The structural information of the catalysts were further investigated by TEM and HRTEM (Fig. 4). Fig. 4a and d revealed that the hollow MnOx@PrOx catalyst exhibited an apparent interface between the hollow core and shell, indicating the typical features of a hollow core–shell architecture. The hollow core was about 40 nm in thickness with a 400 nm cavity and the nanosheet shell layer was about 60 nm in thickness. In addition, the TEM images of the hollow MnOx (Fig. 4c and f) and hollow MnOx–PrOx (Fig. 4g and h) displayed visibly hollow structures with shell layers of about 40 nm and 100 nm in thickness, respectively. The TEM images were in agreement with the FE-SEM images, and the d-spacing value was determined from the HR-TEM images and identified in the corresponding crystals. As shown in Fig. 4b and e, the highly crystalline lattice fringes with an inter-fringe spacing of 0.69 nm and 0.27 nm corresponded to the (110) plane of α-MnO2 (ref. 31) and the (222) plane of Mn2O3.32 Lattice fringes with a spacing of 0.28 nm, 0.38 nm and 0.31 nm were indexed to the Pr2O3 (402), (202) planes33,34 and the PrO2 (111) plane,35 respectively, indicating that the hollow MnOx nanospheres were coated by a shell of PrOx nanosheets. However, a hollow mixed oxide was observed in the hollow MnOx–PrOx (Fig. 4i). Ma et al.26 suggested that the homogeneous elemental distribution was favorable to the synergistic effects between elements, indicating that there existed intimate interactions between MnOx and PrOx.

image file: d0ra00668h-f4.tif
Fig. 4 TEM and FE-TEM images with different magnifications of hollow MnOx@PrOx (a, b, d and e) and hollow MnOx (c and f) and hollow MnOx–PrOx (g–i).

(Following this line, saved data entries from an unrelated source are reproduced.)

(** * NuxtLink: URL resolution, the shared visibility observer and the
      idle-prefetch scheduler

    A shallow embedding of [packages/nuxt/src/app/components/nuxt-link.ts].

    The component is modelled for the client bundle, i.e. with
    [import.meta.client = true] and [import.meta.server = false]; the
    server-only early returns of [useObserver] and [isSlowConnection] are
    therefore dead code and do not appear below.

    Strings are Rocq [string]s (sequences of 8-bit characters); JavaScript
    values that may be [undefined] are [option]s, and those that may also
    be [null] use [JsStr]. *)

From Stdlib Require Import String Ascii List Bool Arith Lia.
From stdpp Require Import base option gmap strings list fin_maps.

Import ListNotations.
Local Open Scope string_scope.

(* ===================================================================== *)
(** ** JavaScript helpers                                                 *)
(* ===================================================================== *)

Module Js.

(** A value of TypeScript type [string | null | undefined]. *)
Inductive JsStr :=
| Undefined
| Null
| Str (s : string).

Definition JsStr_eqb (a b : JsStr) : bool :=
  match a, b with
  | Undefined, Undefined => true
  | Null, Null => true
  | Str x, Str y => String.eqb x y
  | _, _ => false
  end.

(** Truthiness of a string: only [''] is falsy. *)
Definition truthy_string (s : string) : bool :=
  match s with EmptyString => false | String _ _ => true end.

Definition truthy (v : JsStr) : bool :=
  match v with
  | Str s => truthy_string s
  | Undefined | Null => false
  end.

(** Truthiness of a value of type [boolean | undefined]. *)
Definition truthy_bool (b : option bool) : bool :=
  match b with Some true => true | _ => false end.

(** [v || null] for [v : string | null | undefined]. *)
Definition or_null (v : JsStr) : option string :=
  match v with
  | Str s => if truthy_string s then Some s else None
  | Undefined | Null => None
  end.

(** [a || b] for two optional strings (used for class names). *)
Definition or_else (a b : option string) : option string :=
  match a with
  | Some s => if truthy_string s then a else b
  | None => b
  end.

(** [s.split(sep)] for a one-character separator: never the empty list. *)
Fixpoint split (sep : ascii) (s : string) : list string :=
  match s with
  | EmptyString => [EmptyString]
  | String c s' =>
      if Ascii.eqb c sep then EmptyString :: split sep s'
      else match split sep s' with
           | [] => [String c EmptyString]
           | x :: xs => String c x :: xs
           end
  end.

(** [s.startsWith(p)]. *)
Definition startsWith (s p : string) : bool := String.prefix p s.

(** [s.includes(p)], which is what [/p/.test(s)] computes for a pattern
    made of literal characters only. *)
Fixpoint includes (s p : string) : bool :=
  String.prefix p s ||
  match s with
  | EmptyString => false
  | String _ s' => includes s' p
  end.

(** [args.find(arg => arg !== undefined)]; [find] itself answers
    [undefined] when no argument qualifies. *)
Fixpoint find_defined (args : list JsStr) : JsStr :=
  match args with
  | [] => Undefined
  | Undefined :: rest => find_defined rest
  | v :: _ => v
  end.

(** A string without the separator. *)
Fixpoint free_of (sep : ascii) (s : string) : bool :=
  match s with
  | EmptyString => true
  | String c s' => negb (Ascii.eqb c sep) && free_of sep s'
  end.

End Js.
Import Js.

(* ===================================================================== *)
(** ** Collaborators                                                      *)
(* ===================================================================== *)

(** The helpers imported from the [ufo] package.  [hasProtocol s r] is
    [hasProtocol(s, { acceptRelative: r })]; the second argument of the two
    normalisers is [respectQueryAndFragment]. *)
Record Ufo := {
  hasProtocol : string -> bool -> bool;
  withTrailingSlash : string -> bool -> string;
  withoutTrailingSlash : string -> bool -> string;
  joinURL : string -> string -> string
}.

Inductive TrailingSlash := Append | Remove.

(** [NuxtLinkOptions]. *)
Record NuxtLinkOptions := {
  componentName : option string;
  externalRelAttribute : JsStr;
  opt_activeClass : option string;
  opt_exactActiveClass : option string;
  opt_prefetchedClass : option string;
  trailingSlash : option TrailingSlash
}.

(** A route location object: the fields the component reads or writes,
    [path] and [name] being optional keys. *)
Record RouteObject := {
  name : option string;
  path : option string;
  params : list (string * string);
  query : list (string * string);
  hash : option string
}.

(** [RouteLocationRaw]: a string or a route object. *)
Inductive RouteLocationRaw :=
| ToString (s : string)
| ToObject (o : RouteObject).

(** What [router.resolve] returns, as far as the component uses it. *)
Record RouteLocation := {
  loc_path : string;
  loc_fullPath : string;
  loc_href : option string
}.

(** [NuxtLinkProps]; every prop defaults to [undefined]. *)
Module Props.
Record t := {
  to : option RouteLocationRaw;
  href : option RouteLocationRaw;
  external : option bool;
  replace : option bool;
  custom : option bool;
  target : JsStr;
  rel : JsStr;
  noRel : option bool;
  prefetch : option bool;
  noPrefetch : option bool;
  activeClass : option string;
  exactActiveClass : option string;
  prefetchedClass : option string;
  ariaCurrentValue : option string
}.

Definition default : t :=
  {| to := None; href := None; external := None; replace := None;
     custom := None; target := Undefined; rel := Undefined; noRel := None;
     prefetch := None; noPrefetch := None; activeClass := None;
     exactActiveClass := None; prefetchedClass := None;
     ariaCurrentValue := None |}.
End Props.

Definition DEFAULT_EXTERNAL_REL_ATTRIBUTE : string := "noopener noreferrer".

Definition firstNonUndefined (args : list JsStr) : JsStr := find_defined args.

(* ===================================================================== *)
(** ** URL resolver                                                       *)
(* ===================================================================== *)

Section Resolver.

Variable ufo : Ufo.
Variable options : NuxtLinkOptions.
Variable router_resolve : RouteLocationRaw -> RouteLocation.
Variable baseURL : string.

Definition normalizeFn (ts : TrailingSlash) : string -> bool -> string :=
  match ts with
  | Append => withTrailingSlash ufo
  | Remove => withoutTrailingSlash ufo
  end.

Definition applyTrailingSlashBehavior (to : string) (ts : TrailingSlash) : string :=
  let hasProtocolDifferentFromHttp :=
    hasProtocol ufo to false && negb (startsWith to "http") in
  if hasProtocolDifferentFromHttp then to
  else
    match split "#" to with
    | link :: fragment :: _ =>
        if truthy_string fragment
        then normalizeFn ts link true ++ "#" ++ fragment
        else normalizeFn ts to true
    | _ => normalizeFn ts to true
    end.

(** [!to] for a [RouteLocationRaw]: only the empty string is falsy. *)
Definition falsy_to (to : RouteLocationRaw) : bool :=
  match to with
  | ToString s => negb (truthy_string s)
  | ToObject _ => false
  end.

Definition resolveTrailingSlashBehavior (to : RouteLocationRaw) : RouteLocationRaw :=
  if falsy_to to then to
  else
    match trailingSlash options with
    | None => to
    | Some ts =>
        match to with
        | ToString s => ToString (applyTrailingSlashBehavior s ts)
        | ToObject o =>
            let p :=
              match path o with
              | Some p => p
              | None => loc_path (router_resolve to)
              end in
            ToObject {| name := None;
                        path := Some (applyTrailingSlashBehavior p ts);
                        params := params o;
                        query := query o;
                        hash := hash o |}
        end
    end.

(** [props.to || props.href || '']. *)
Definition raw_target (props : Props.t) : RouteLocationRaw :=
  match Props.to props with
  | Some t => if falsy_to t
              then match Props.href props with
                   | Some h => if falsy_to h then ToString EmptyString else h
                   | None => ToString EmptyString
                   end
              else t
  | None => match Props.href props with
            | Some h => if falsy_to h then ToString EmptyString else h
            | None => ToString EmptyString
            end
  end.

(** The computed [to]. *)
Definition to_value (props : Props.t) : RouteLocationRaw :=
  resolveTrailingSlashBehavior (raw_target props).

(** The computed [isProtocolURL]. *)
Definition isProtocolURL (to : RouteLocationRaw) : bool :=
  match to with
  | ToString s => hasProtocol ufo s true
  | ToObject _ => false
  end.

The composition and distribution of the corresponding elements in the hollow MnOx@PrOx were evaluated by EDS and elemental mapping. EDS analysis in Fig. 5a shows that the hollow MnOx@PrOx was composed of Mn, Pr and O. In addition, the elemental map in Fig. 5b further revealed that each type of atom was uniformly distributed within the entire structure. The Pr species were located in the external layer of the hollow urchin-shaped structure, and the Mn species were observed in the interior layer. Also, the distribution range of the Pr was found to be the same as Mn, demonstrating that the PrOx uniformly covered the MnOx core. Based on the results above, it is reasonable to deduce that the core–shell structure catalyst could not only provide a relatively enclosed micro-environment to expose abundant active sites and enhance mass transfer, but the PrOx shell also protected the MnOx core from being poisoned. This contributed to an excellent SO2/H2O-tolerance of the hollow MnOx@PrOx catalyst.

image file: d0ra00668h-f5.tif
Fig. 5 EDS spectra (a) and HAADF-STEM images (b) of an individual hollow MnOx@PrOx, and its element mapping of O, Mn and Pr.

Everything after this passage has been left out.